EXERCISE OBJECTIVE:
The line containing "- apply (marks_kept s); try done. set_solver." marks where to begin. Write out that line and every line after it exactly, through the last line below.

[Stored data]
○ ○ ○ ○ ○
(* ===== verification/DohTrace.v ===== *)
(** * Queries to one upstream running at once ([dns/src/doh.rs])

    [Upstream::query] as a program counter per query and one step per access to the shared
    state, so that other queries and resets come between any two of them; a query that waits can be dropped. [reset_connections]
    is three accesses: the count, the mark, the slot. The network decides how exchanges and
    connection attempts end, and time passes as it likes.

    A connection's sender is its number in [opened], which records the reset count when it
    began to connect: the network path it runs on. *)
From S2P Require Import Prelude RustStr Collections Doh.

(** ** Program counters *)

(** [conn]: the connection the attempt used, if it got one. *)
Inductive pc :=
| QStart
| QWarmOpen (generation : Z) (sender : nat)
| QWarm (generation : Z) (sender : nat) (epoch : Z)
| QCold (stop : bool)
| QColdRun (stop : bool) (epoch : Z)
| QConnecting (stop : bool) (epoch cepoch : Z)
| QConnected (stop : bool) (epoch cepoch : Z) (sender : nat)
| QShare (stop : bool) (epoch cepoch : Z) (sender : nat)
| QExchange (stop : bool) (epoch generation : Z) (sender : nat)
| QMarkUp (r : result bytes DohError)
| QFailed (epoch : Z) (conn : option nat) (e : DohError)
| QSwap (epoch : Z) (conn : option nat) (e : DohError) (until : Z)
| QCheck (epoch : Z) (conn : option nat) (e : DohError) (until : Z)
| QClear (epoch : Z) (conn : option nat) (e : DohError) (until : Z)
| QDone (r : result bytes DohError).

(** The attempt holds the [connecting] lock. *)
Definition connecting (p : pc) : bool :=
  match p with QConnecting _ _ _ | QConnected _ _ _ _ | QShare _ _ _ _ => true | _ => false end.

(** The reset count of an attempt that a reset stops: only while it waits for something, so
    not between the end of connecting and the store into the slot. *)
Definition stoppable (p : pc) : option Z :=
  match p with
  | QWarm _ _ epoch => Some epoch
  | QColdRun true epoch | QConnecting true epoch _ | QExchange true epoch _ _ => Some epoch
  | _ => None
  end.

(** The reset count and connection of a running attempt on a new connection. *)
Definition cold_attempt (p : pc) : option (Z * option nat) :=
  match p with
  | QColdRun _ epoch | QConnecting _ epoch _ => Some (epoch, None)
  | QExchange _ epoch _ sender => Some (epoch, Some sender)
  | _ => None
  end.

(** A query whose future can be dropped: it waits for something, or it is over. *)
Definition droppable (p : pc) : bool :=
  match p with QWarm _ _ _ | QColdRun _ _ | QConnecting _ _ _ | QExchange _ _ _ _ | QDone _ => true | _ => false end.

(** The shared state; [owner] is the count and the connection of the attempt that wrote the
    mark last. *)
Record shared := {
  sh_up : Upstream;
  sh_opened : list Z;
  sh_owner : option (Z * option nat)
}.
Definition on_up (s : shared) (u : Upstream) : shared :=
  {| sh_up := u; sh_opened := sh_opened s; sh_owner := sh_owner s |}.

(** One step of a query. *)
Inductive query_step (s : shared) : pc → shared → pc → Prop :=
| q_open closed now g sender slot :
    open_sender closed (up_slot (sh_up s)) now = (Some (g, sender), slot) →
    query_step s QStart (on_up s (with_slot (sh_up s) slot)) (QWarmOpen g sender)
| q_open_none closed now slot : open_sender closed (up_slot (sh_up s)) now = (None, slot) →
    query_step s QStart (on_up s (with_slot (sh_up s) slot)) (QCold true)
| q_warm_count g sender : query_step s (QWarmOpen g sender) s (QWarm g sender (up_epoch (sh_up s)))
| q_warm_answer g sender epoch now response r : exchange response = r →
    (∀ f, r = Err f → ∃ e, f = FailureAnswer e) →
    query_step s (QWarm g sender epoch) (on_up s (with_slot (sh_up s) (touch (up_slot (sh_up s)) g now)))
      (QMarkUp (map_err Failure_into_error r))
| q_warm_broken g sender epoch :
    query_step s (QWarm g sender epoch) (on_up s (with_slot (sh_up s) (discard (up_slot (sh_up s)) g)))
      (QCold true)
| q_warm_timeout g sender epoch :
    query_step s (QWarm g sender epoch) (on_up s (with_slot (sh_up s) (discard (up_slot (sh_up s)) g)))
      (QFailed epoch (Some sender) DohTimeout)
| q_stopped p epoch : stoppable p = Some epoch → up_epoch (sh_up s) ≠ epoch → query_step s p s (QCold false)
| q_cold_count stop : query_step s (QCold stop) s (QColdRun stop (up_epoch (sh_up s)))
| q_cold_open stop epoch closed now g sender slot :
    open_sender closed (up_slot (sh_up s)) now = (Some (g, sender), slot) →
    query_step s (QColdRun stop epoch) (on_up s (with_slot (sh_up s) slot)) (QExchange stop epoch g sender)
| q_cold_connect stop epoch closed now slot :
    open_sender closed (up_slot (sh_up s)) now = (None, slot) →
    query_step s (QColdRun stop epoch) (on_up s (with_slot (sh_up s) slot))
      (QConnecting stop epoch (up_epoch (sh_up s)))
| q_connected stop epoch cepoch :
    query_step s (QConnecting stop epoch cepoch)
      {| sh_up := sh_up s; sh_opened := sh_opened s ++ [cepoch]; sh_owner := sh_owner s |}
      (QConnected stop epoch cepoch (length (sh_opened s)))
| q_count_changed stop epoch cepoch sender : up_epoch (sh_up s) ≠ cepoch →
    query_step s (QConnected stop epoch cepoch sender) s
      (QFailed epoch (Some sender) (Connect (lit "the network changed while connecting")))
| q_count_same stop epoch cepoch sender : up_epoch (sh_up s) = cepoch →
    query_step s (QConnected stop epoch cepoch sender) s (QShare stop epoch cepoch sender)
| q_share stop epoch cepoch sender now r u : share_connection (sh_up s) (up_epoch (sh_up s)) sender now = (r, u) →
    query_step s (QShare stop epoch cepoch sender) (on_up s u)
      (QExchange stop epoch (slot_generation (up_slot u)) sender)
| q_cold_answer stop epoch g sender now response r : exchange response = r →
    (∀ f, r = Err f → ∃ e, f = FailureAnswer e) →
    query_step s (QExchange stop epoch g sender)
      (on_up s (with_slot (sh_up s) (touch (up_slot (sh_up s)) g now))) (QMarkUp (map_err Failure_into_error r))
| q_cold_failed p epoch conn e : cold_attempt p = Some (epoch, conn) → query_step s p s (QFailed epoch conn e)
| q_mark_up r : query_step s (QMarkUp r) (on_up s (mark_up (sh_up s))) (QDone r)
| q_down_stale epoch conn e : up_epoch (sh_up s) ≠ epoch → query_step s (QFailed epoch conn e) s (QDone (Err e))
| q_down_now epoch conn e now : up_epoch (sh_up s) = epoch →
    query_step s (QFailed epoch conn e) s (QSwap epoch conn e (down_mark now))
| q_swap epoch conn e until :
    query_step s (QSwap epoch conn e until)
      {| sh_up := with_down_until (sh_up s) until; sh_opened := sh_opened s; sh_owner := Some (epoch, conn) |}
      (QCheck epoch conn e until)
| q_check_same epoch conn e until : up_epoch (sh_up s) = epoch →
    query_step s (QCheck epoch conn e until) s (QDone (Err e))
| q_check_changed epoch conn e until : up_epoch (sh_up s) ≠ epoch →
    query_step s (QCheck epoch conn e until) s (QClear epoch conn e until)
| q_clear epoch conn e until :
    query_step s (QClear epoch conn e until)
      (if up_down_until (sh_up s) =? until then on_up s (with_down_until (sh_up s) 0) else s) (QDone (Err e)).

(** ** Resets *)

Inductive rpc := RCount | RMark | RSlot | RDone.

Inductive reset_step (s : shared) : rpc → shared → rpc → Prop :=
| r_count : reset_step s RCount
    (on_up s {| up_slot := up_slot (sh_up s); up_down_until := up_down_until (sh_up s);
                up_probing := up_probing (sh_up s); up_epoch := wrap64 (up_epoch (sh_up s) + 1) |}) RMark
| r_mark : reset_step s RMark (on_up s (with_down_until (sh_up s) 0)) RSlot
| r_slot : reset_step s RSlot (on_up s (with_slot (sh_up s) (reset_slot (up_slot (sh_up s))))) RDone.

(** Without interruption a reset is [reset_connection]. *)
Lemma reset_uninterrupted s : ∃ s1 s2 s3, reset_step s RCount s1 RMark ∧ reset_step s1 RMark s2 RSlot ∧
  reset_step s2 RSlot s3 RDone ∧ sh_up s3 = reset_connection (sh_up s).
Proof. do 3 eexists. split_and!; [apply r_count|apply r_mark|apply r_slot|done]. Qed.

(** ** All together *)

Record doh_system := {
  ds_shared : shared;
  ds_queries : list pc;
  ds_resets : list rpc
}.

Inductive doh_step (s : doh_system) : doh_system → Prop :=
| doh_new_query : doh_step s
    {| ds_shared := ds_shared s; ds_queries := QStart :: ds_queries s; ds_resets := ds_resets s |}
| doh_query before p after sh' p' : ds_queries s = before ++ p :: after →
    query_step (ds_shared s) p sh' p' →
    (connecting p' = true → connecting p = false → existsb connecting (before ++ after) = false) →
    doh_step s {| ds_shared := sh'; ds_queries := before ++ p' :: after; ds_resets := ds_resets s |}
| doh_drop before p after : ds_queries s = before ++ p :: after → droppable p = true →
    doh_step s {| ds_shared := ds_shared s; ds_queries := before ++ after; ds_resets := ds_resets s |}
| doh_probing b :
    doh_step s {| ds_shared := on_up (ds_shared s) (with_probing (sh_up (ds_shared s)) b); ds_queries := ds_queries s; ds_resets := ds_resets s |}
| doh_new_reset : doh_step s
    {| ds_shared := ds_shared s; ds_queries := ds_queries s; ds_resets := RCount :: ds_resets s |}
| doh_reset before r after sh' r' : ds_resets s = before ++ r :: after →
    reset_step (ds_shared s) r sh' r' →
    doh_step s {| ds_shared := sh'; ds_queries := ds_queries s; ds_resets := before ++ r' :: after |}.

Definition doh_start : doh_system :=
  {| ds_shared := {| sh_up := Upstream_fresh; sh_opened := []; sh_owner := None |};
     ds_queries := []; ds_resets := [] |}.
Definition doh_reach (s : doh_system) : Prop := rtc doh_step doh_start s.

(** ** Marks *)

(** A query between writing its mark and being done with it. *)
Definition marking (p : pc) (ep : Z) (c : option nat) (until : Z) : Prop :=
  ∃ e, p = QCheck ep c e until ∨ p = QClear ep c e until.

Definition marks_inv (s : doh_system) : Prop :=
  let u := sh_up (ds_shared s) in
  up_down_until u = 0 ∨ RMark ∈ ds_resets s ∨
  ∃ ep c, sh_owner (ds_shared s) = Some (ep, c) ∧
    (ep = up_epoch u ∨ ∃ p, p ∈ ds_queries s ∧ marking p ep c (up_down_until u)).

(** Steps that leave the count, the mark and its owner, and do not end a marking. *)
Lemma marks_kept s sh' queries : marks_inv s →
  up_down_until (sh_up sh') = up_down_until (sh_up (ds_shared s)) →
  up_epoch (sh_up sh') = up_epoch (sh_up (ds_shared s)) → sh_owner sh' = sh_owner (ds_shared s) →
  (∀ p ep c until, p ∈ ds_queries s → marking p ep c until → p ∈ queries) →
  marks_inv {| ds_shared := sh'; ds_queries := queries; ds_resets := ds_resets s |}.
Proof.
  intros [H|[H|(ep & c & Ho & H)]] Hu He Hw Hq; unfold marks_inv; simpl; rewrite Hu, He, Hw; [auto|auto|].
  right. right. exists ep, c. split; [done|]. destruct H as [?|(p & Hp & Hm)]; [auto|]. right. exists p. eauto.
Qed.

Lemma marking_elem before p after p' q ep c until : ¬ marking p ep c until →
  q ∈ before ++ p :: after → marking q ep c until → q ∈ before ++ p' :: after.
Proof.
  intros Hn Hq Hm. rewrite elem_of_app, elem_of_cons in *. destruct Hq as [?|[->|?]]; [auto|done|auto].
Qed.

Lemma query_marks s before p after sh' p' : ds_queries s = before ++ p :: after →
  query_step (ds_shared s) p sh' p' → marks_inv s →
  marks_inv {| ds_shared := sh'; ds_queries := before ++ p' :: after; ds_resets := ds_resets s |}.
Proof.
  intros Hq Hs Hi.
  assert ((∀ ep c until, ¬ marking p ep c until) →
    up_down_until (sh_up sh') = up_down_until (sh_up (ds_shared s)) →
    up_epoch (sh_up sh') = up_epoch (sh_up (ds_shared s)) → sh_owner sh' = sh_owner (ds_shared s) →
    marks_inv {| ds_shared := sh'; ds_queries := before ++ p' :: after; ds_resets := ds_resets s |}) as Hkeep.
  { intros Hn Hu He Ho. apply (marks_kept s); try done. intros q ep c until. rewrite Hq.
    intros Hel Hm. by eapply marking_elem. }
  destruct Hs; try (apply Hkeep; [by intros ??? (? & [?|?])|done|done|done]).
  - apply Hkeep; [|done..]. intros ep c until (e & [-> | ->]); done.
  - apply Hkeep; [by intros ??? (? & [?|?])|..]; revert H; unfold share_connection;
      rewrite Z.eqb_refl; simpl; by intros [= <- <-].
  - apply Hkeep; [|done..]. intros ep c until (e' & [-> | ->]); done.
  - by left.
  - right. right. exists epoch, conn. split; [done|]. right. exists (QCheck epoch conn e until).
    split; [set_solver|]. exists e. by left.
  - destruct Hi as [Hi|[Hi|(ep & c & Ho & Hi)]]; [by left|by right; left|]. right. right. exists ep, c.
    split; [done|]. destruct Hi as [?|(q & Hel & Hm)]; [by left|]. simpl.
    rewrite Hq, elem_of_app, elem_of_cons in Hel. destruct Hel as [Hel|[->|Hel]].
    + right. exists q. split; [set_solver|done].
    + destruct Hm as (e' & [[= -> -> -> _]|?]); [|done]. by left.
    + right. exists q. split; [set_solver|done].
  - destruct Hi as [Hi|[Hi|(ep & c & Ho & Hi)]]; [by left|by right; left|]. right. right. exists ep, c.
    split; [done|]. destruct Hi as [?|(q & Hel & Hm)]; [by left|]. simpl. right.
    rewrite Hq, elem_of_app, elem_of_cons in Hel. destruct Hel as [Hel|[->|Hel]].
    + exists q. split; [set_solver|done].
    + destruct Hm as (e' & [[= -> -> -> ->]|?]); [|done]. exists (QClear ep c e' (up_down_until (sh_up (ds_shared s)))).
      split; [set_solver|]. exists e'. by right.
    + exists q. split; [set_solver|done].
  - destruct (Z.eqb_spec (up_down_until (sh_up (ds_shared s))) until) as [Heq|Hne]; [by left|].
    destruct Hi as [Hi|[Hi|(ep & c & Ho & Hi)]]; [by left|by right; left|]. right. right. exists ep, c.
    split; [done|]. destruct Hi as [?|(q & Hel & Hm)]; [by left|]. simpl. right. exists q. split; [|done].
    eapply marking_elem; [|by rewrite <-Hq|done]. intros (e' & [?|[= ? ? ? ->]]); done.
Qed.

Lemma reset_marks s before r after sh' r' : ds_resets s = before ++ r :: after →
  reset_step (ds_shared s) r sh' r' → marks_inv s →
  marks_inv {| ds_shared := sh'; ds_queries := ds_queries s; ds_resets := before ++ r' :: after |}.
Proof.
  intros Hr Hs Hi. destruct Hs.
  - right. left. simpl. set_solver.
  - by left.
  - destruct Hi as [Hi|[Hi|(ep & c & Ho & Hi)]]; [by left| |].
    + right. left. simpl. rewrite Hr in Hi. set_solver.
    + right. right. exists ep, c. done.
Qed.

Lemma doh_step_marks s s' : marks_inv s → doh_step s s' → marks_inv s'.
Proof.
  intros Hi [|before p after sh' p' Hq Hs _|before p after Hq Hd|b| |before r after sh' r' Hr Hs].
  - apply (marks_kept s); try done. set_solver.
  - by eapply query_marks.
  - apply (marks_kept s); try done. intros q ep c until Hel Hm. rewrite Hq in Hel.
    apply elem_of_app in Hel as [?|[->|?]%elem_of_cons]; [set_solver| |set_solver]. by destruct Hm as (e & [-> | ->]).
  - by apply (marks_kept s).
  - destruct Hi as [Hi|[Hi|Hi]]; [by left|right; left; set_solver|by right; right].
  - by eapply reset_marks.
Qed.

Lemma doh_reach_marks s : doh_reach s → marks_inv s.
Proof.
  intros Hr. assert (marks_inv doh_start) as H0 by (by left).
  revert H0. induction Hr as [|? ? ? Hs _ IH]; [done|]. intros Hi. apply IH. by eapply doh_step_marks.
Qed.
○ ○ ○ ○ ○
EXERCISE OUTPUT:
  - apply (marks_kept s); try done. set_solver.
  - by eapply query_marks.
  - apply (marks_kept s); try done. intros q ep c until Hel Hm. rewrite Hq in Hel.
    apply elem_of_app in Hel as [?|[->|?]%elem_of_cons]; [set_solver| |set_solver]. by destruct Hm as (e & [-> | ->]).
  - by apply (marks_kept s).
  - destruct Hi as [Hi|[Hi|Hi]]; [by left|right; left; set_solver|by right; right].
  - by eapply reset_marks.
Qed.

Lemma doh_reach_marks s : doh_reach s → marks_inv s.
Proof.
  intros Hr. assert (marks_inv doh_start) as H0 by (by left).
  revert H0. induction Hr as [|? ? ? Hs _ IH]; [done|]. intros Hi. apply IH. by eapply doh_step_marks.
Qed.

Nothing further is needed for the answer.